Even at its worst, the red carpet is predictable. How many varieties of a strapless jeweled dress are there in the world? As it turns out, excellence on the red carpet can lead to superstars sacrificing the elements that make their appearances distinctive. Beauty can sometimes be monotonous. Charm and interest. a tiny bit of weirdness
Fortunately, nominees appear more willing to take chances when it comes to 2nd award programs, like Sunday night’s Critics’ Choice Awards. Here are a couple of the night’s smartest choices.
Elle Fanning missed it
If there was one overarching pattern on the red carpet, it was pretty blonde women wearing dresses that were almost sheer. (Hello to Milly Alcock, Kate Hudson, and Anya Taylor-Joy.)
With a cut Alexander McQueen off-white floral dress, Ms. Fanning stood out within that style. Only one of the shoulder straps was unfastened, and the enormous hoop skirt had a few tears and an abdominal rip that ran diagonally. She resembled a bride who had been dragged into combat midway through her vows, which is a scenario that fits with her portrayal of a queen who is in trouble on “The Great.”
Danielle Deadwyler Played With Texture
The sight of a silver sequined dress on the red carpet is not particularly unique. But take a closer look at these hand-embroidered Louis Vuitton sequins: They are large and heavily layered. If you stare at them long enough, you’ll get the urge to stroke them with your fingertips as if they were fur. Sequins and crystals gently clinking against one another create an almost audible ASMR. Texture, that is!
(It should be mentioned that Louis Vuitton employed a similarly deft sensory ploy with Aubrey Plaza’s custom sequined dress, which included multiple layers of delicate fabric zigzagging at the bust, giving the appearance of a sunset in dégradé.)
Michelle Yeoh expanded the volume.
A cape, especially a ruffled fuchsia cape, is one of the few accessories that adds drama. However, Ms. Yeoh’s wide, billowing sleeves also gave her a wavy profile that is unusual for the red carpet. She contrasted the sprightly grandeur with a simple black column dress from Carolina Herrera, pulled back hair, and a bare neck. (If the Golden Globes last week were any indicator, going necklace-free appears to be a developing trend.)

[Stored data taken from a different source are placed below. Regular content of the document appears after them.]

Lemma nlink_alter (h h' : ContentHash) n (st : Store) b :
  alter (add_link n) h' st !! h = Some b ->
  exists b0, st !! h = Some b0 /\ nlink b = (nlink b0 + if bool_decide (h' = h) then n else 0)%Z.
Proof.
  case_bool_decide as E.
  - subst h'. rewrite lookup_alter_eq. intros (b0 & H & ->)%fmap_Some_1. by exists b0.
  - rewrite lookup_alter_ne by done. exists b. split; [done | lia].
Qed.

(** What one of the calls leaves: the objects, and the files but one. *)
Record kept (p : string) (d d' : Disk) : Prop := {
  k_objects : forall h, Cas.get h (store d') = Cas.get h (store d);
  k_files : forall q, q <> p -> files d' !! q = files d !! q;
  k_linked : linked d -> linked d'
}.

Lemma kept_refl p d : kept p d d.
Proof. by split. Qed.

Lemma kept_trans p d1 d2 d3 : kept p d1 d2 -> kept p d2 d3 -> kept p d1 d3.
Proof.
  intros [A1 B1 C1] [A2 B2 C2]. split; [intros h; by rewrite A2, A1 | | by auto].
  intros q Hq. by rewrite B2, B1.
Qed.

Lemma remove_file_kept v p f d :
  files d !! p = Some f ->
  kept p d (remove_file v p f d) /\ (remove_works v p = true -> files (remove_file v p f d) !! p = None).
Proof.
  intros Hp. unfold remove_file. destruct (remove_works v p); [| split; [apply kept_refl | done]].
  split; [| intros _; apply lookup_delete_eq].
  assert (Hg : forall h, Cas.get h (match inode f with Some h => alter (add_link (-1)) h (store d) | None => store d end)
    = Cas.get h (store d)) by (intros h; destruct (inode f); [apply get_alter | done]).
  split; cbn; [done | intros q Hq; by rewrite lookup_delete_ne |]. intros [Hb Hc]. split; cbn.
  - intros q f' h [_ Hq]%lookup_delete_Some Hi. rewrite Hg. by apply (Hb q).
  - intros h b Hs. pose proof (links_delete h p f (files d) Hp) as Hl.
    destruct (inode f) as [h'|].
    + apply nlink_alter in Hs as (b0 & Hs & ->). rewrite (Hc h b0 Hs), Hl.
      repeat case_bool_decide; try congruence; lia.
    + rewrite (Hc h b Hs), Hl. case_bool_decide; [congruence | lia].
Qed.

Lemma insert_own_kept p b d :
  (forall f, files d !! p = Some f -> inode f = None) ->
  kept p d (mkDisk (store d) (<[p := mkFile b None]> (files d))).
Proof.
  intros Hp. split; cbn; [done | intros q Hq; by rewrite lookup_insert_ne |]. intros [Hb Hc]. split; cbn.
  - intros q f h [[<- <-]|[_ Hq]]%lookup_insert_Some Hi; [done |]. by apply (Hb q).
  - intros h b' Hs. rewrite (Hc h b' Hs). f_equal. f_equal.
    rewrite <- insert_delete_eq, links_insert by apply lookup_delete_eq. cbn.
    destruct (files d !! p) as [f|] eqn:Hf; [| by rewrite delete_id].
    rewrite (links_delete h p f) by done. rewrite (Hp f eq_refl). cbn. done.
Qed.

Lemma hard_link_kept v h b p d r d' :
  hard_link v h b p d = (r, d') -> Cas.get h (store d) = Some b ->
  kept p d d' /\
  match r with
  | Ok _ => files d' !! p = Some (mkFile b (Some h))
  | Err e => d' = d /\ (cross_device_error e = true -> files d !! p = None)
  end.
Proof.
  unfold hard_link. intros H Hb.
  destruct (files d !! p) as [f|] eqn:Hp; [by injection H as <- <-; split; [apply kept_refl |] |].
  destruct (link_error v p) as [e|]; injection H as <- <-; [split; [apply kept_refl | done] |].
  split; [| apply lookup_insert_eq].
  split; cbn; [intros h'; apply get_alter | intros q Hq; by rewrite lookup_insert_ne |].
  intros [HB HC]. split; cbn.
  - intros q f h' [[<- <-]|[_ Hq]]%lookup_insert_Some Hi; rewrite get_alter.
    + cbn in Hi |- *. by injection Hi as <-.
    + by apply (HB q).
  - intros h' b' (b0 & Hs & ->)%nlink_alter. rewrite (HC h' b0 Hs), links_insert by done. cbn.
    repeat case_bool_decide; try congruence; lia.
Qed.

Lemma place_kept v h b p d r d' :
  place v h b p d = (r, d') -> Cas.get h (store d) = Some b ->
  kept p d d' /\ (forall q, r = Ok q -> q = p /\ exists i, files d' !! p = Some (mkFile b i)).
Proof.
  unfold place. intros H Hb. destruct (hard_link v h b p d) as [[[]|e] d1] eqn:Hl;
    destruct (hard_link_kept _ _ _ _ _ _ _ Hl Hb) as [Hk Hp].
  - injection H as <- <-. split; [done |]. intros q [= <-]. eauto.
  - destruct Hp as [-> Hp]. destruct (cross_device_error e); [| injection H as <- <-; done].
    specialize (Hp eq_refl). unfold copy in H.
    destruct (copy_error v p) as [[e' part]|]; injection H as <- <-;
      (split; [apply insert_own_kept; by rewrite Hp |]); [done |].
    intros q [= <-]. cbn. rewrite lookup_insert_eq. eauto.
Qed.

(** Nothing but the destination changes, and links stay counted. *)
Lemma materialize_kept v h m2_root c version classifier extension d r d' :
  materialize v h m2_root c version classifier extension d = (r, d') ->
  kept (m2_path m2_root c version classifier extension) d d'.
Proof.
  unfold materialize. destruct (Cas.get h (store d)) as [b|] eqn:Hb; [| intros [= <- <-]; apply kept_refl].
  set (dest := m2_path _ _ _ _ _). destruct (ensure_parent v dest); [intros [= <- <-]; apply kept_refl |].
  destruct (files d !! dest) as [f|] eqn:Hf; [| intros H; by eapply place_kept].
  case_bool_decide as Hi; [intros [= <- <-]; apply kept_refl |]. intros H.
  destruct (remove_file_kept v dest f d Hf) as [Hk _]. apply kept_trans with (remove_file v dest f d); [done |].
  eapply place_kept; [done |]. by rewrite (k_objects _ _ _ Hk).
Qed.

(** A file that was placed has the bytes of the object. *)
Lemma materialize_bytes v h m2_root c version classifier extension d p d' :
  materialize v h m2_root c version classifier extension d = (Ok p, d') -> linked d ->
  p = m2_path m2_root c version classifier extension /\
  exists f, files d' !! p = Some f /\ Cas.get h (store d') = Some (bytes f).
Proof.
  intros H Hl. pose proof (materialize_kept _ _ _ _ _ _ _ _ _ _ H) as Hk. rewrite (k_objects _ _ _ Hk).
  revert H. unfold materialize. destruct (Cas.get h (store d)) as [b|] eqn:Hb; [| done].
  set (dest := m2_path _ _ _ _ _) in *. destruct (ensure_parent v dest); [done |].
  destruct (files d !! dest) as [f|] eqn:Hf.
  - case_bool_decide as Hi.
    + intros [= <- <-]. split; [done |]. exists f. split; [done |].
      by rewrite <- (l_bytes d Hl _ _ _ Hf Hi).
    + intros H. destruct (remove_file_kept v dest f d Hf) as [Hr _].
      destruct (place_kept _ _ _ _ _ _ _ H) as [_ Hp]; [by rewrite (k_objects _ _ _ Hr) |].
      destruct (Hp p eq_refl) as (-> & i & Hi'). eauto.
  - intros H. destruct (place_kept _ _ _ _ _ _ _ H Hb) as [_ Hp].
    destruct (Hp p eq_refl) as (-> & i & Hi'). eauto.
Qed.

(** C20. [materialize] keeps the mirror well formed: from a disk on which every
    file that shares an inode has the bytes of its object and every link
    count is exact, whatever it returns and whichever calls fail, the disk is
    again so, no object changes, and no file but the destination does.  When
    it returns a path, that is the Maven path of the artifact and the file
    there has the bytes of the object. *)
Theorem materialize_links v h m2_root c version classifier extension d r d' :
  linked d -> materialize v h m2_root c version classifier extension d = (r, d') ->
  let dest := m2_path m2_root c version classifier extension in
  linked d' /\ (forall h', Cas.get h' (store d') = Cas.get h' (store d)) /\
  (forall q, q <> dest -> files d' !! q = files d !! q) /\
  (forall p, r = Ok p -> p = dest /\ exists f, files d' !! p = Some f /\ Cas.get h (store d') = Some (bytes f)).
Proof.
  intros Hl H. destruct (materialize_kept _ _ _ _ _ _ _ _ _ _ H) as [Ho Hf Hk].
  split_and!; [by apply Hk | done | done |]. intros p ->. by apply (materialize_bytes v h m2_root c version classifier extension d).
Qed.

(** A file that is a link keeps its object from being collected. *)
Lemma linked_pinned d p f h :
  linked d -> files d !! p = Some f -> inode f = Some h ->
  exists b, store d !! h = Some b /\ (2 <= nlink b)%Z.
Proof.
  intros Hl Hp Hi. pose proof (l_bytes d Hl _ _ _ Hp Hi) as Hb. unfold Cas.get in Hb.
  destruct (store d !! h) as [b|] eqn:Hs; [| done]. exists b. split; [done |].
  rewrite (l_count d Hl h b Hs), (links_delete h p f) by done. rewrite bool_decide_true by done. lia.
Qed.

(** ** Paths *)

(** A component of a path that stays where it is put. *)
Definition plain (s : string) : bool := negb (is_empty s) && sep_free "/" s.

(** A group whose dots separate non-empty names at both ends. *)
Definition tidy (c : Coords) (version : string) (classifier : option string) (extension : string) : bool :=
  plain (group c) && negb (str_starts "." (group c))
  && negb (Profile.byte_is (Profile.last_byte (group c)) ".")
  && plain (artifact c) && plain version && plain (filename c version classifier extension).

Definition lead (base : string) : string :=
  match Profile.last_byte base with
  | None => ""
  | Some a => if Ascii.eqb a "/" then base else base +:+ "/"
  end.

Lemma join_lead base p : str_starts "/" p = false -> Profile.join base p = lead base +:+ p.
Proof.
  intros Hp. unfold Profile.join, lead. rewrite Hp. destruct (Profile.last_byte base) as [a|]; [| done].
  destruct (Ascii.eqb a "/"); [done |]. by rewrite str_app_assoc.
Qed.

(** Neither absolute nor ending in a separator. *)
Definition inner (p : string) : Prop :=
  str_starts "/" p = false /\ exists a, Profile.last_byte p = Some a /\ Ascii.eqb a "/" = false.

Lemma lead_inner x p : inner p -> lead (x +:+ p) = x +:+ p +:+ "/".
Proof.
  intros (_ & a & Ha & Hs). unfold lead, Profile.last_byte in *. rewrite list_ascii_app, last_app, Ha, Hs.
  by rewrite str_app_assoc.
Qed.

Lemma last_forallb f s a : str_forallb f s = true -> Profile.last_byte s = Some a -> f a = true.
Proof.
  intros Hf Hl. apply last_Some in Hl as [l' Hl]. rewrite str_forallb_list in Hf.
  apply Hf. rewrite Hl. apply in_or_app. right. by left.
Qed.

Lemma nonempty_last s : is_empty s = false -> exists a, Profile.last_byte s = Some a.
Proof.
  intros Hs. unfold Profile.last_byte. destruct (list.last _) as [a|] eqn:Hl; [eauto |].
  apply last_None in Hl. by destruct s.
Qed.

Lemma plain_inner s : plain s = true -> inner s.
Proof.
  unfold plain. intros [Hn Hf]%andb_prop. apply negb_true_iff in Hn. split.
  - destruct s as [|a s]; [done |]. unfold sep_free in Hf. cbn in *. by destruct (Ascii.eqb a "/").
  - destruct (nonempty_last s Hn) as [a Ha]. exists a. split; [done |].
    apply (last_forallb _ _ _ Hf) in Ha. by destruct (Ascii.eqb a "/").
Qed.

Lemma slashed_last g :
  Profile.last_byte (slashed g)
  = (fun a => if Ascii.eqb a "." then "/"%char else a) <$> Profile.last_byte g.
Proof.
  unfold Profile.last_byte, slashed. rewrite <- fmap_last. f_equal.
  induction g as [|a g IH]; cbn; [done |]. by f_equal.
Qed.

Lemma slashed_inner g :
  plain g = true -> str_starts "." g = false -> Profile.byte_is (Profile.last_byte g) "." = false ->
  inner (slashed g).
Proof.
  intros Hp Hs Hl. destruct (plain_inner g Hp) as (H1 & a & Ha & Hn). split.
  - destruct g as [|b g]; [done |]. cbn in *. by rewrite Hs.
  - exists a. rewrite slashed_last, Ha. cbn. rewrite Ha in Hl. cbn in Hl. by rewrite Hl.
Qed.

Lemma slashed_inj g g' :
  sep_free "/" g = true -> sep_free "/" g' = true -> slashed g = slashed g' -> g = g'.
Proof.
  unfold sep_free, slashed. revert g'. induction g as [|a g IH]; intros [|b g']; cbn; try done.
  intros [Ha Hg]%andb_prop [Hb Hg']%andb_prop [= Hab E]. f_equal; [| by apply IH].
  destruct (Ascii.eqb_spec a "."), (Ascii.eqb_spec b "."); subst; try done.
Qed.

Lemma tidy_parts c version classifier extension :
  tidy c version classifier extension = true ->
  inner (slashed (group c)) /\ sep_free "/" (group c) = true /\ plain (artifact c) = true
  /\ plain version = true /\ plain (filename c version classifier extension) = true.
Proof.
  unfold tidy. intros [[[[[Hg Hd]%andb_prop He]%andb_prop Ha]%andb_prop Hv]%andb_prop Hf]%andb_prop.
  apply negb_true_iff in Hd, He. split_and!; try done; [by apply slashed_inner |].
  by apply andb_prop in Hg as [_ ?].
Qed.

(** The path of tidy coordinates is below the root of the mirror. *)
Lemma m2_path_shape m2_root c version classifier extension :
  tidy c version classifier extension = true ->
  m2_path m2_root c version classifier extension
  = lead m2_root +:+ slashed (group c) +:+ "/" +:+ artifact c +:+ "/" +:+ version +:+ "/"
    +:+ filename c version classifier extension.
Proof.
  intros (Hg & _ & Ha & Hv & Hf)%tidy_parts. apply plain_inner in Ha, Hv, Hf.
  unfold m2_path. rewrite (join_lead _ (slashed _)) by apply Hg.
  rewrite (join_lead _ (artifact c)), lead_inner by (apply Ha || done).
  rewrite (join_lead _ version) by apply Hv. rewrite lead_inner by done.
  rewrite (join_lead _ (filename _ _ _ _)) by apply Hf. rewrite lead_inner by done.
  by rewrite !str_app_assoc.
Qed.

Lemma split_tail c s t :
  sep_free c t = true -> str_split c (s +:+ String c t) = str_split c s ++ [t].
Proof.
  intros Ht. induction s as [|a s IH]; cbn.
  - rewrite Ascii.eqb_refl. by rewrite str_split_free.
  - destruct (Ascii.eqb a c); [by rewrite IH |]. rewrite IH.
    by destruct (str_split c s) as [|p ps] eqn:E; [apply str_split_nonempty in E |].
Qed.

Lemma str_app_inj (x y z : string) : x +:+ y = x +:+ z -> y = z.
Proof. induction x as [|a x IH]; cbn; [done |]. intros [= H]. by apply IH. Qed.

(** Two artifacts of one root never share a path. *)
Lemma m2_path_inj m2_root c v cl e c' v' cl' e' :
  tidy c v cl e = true -> tidy c' v' cl' e' = true ->
  m2_path m2_root c v cl e = m2_path m2_root c' v' cl' e' ->
  c = c' /\ v = v' /\ filename c v cl e = filename c' v' cl' e'.
Proof.
  intros Ht Ht'. rewrite !m2_path_shape by done. intros E%str_app_inj.
  apply tidy_parts in Ht as (_ & Hg & Ha & Hv & Hf), Ht' as (_ & Hg' & Ha' & Hv' & Hf').
  unfold plain in *. apply andb_prop in Ha as [_ Ha], Hv as [_ Hv], Hf as [_ Hf], Ha' as [_ Ha'],
    Hv' as [_ Hv'], Hf' as [_ Hf'].
  apply (f_equal (str_split "/")) in E. rewrite <- !str_app_assoc in E.
  assert (Hsplit : forall x a b f, sep_free "/" a = true -> sep_free "/" b = true -> sep_free "/" f = true ->
    str_split "/" ((((((x +:+ "/") +:+ a) +:+ "/") +:+ b) +:+ "/") +:+ f) = str_split "/" x ++ [a; b; f]).
  { intros x a b f H1 H2 H3. rewrite !(str_app_assoc _ "/" _).
    change ("/" +:+ ?y) with (String "/" y). rewrite !split_tail by done. by rewrite <- !app_assoc. }
  rewrite !Hsplit in E by done. apply app_inj_2 in E as [E1 E2]; [| done].
  injection E2 as Ea Ev Ef. apply (f_equal (str_join "/")) in E1. rewrite !str_join_split in E1.
  apply slashed_inj in E1; [| done..]. destruct c, c'. cbn in *. by subst.
Qed.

Cate Blanchett Made Fabric Choices
The only person who could pull off this monotone shirt and skirt ensemble is Ms. Blanchett. It has a fabric that looks like unwrinkled linen and is the hue of creamy oat milk. The fringed hem touched the crimson velvet carpet. While Ms. Blanchett was channeling her opposite in her Max Mara outfit, Elle Fanning was channeling her inner Catherine the Great. This is not how Lydia Tár, who is strict and meticulous, would ever appear.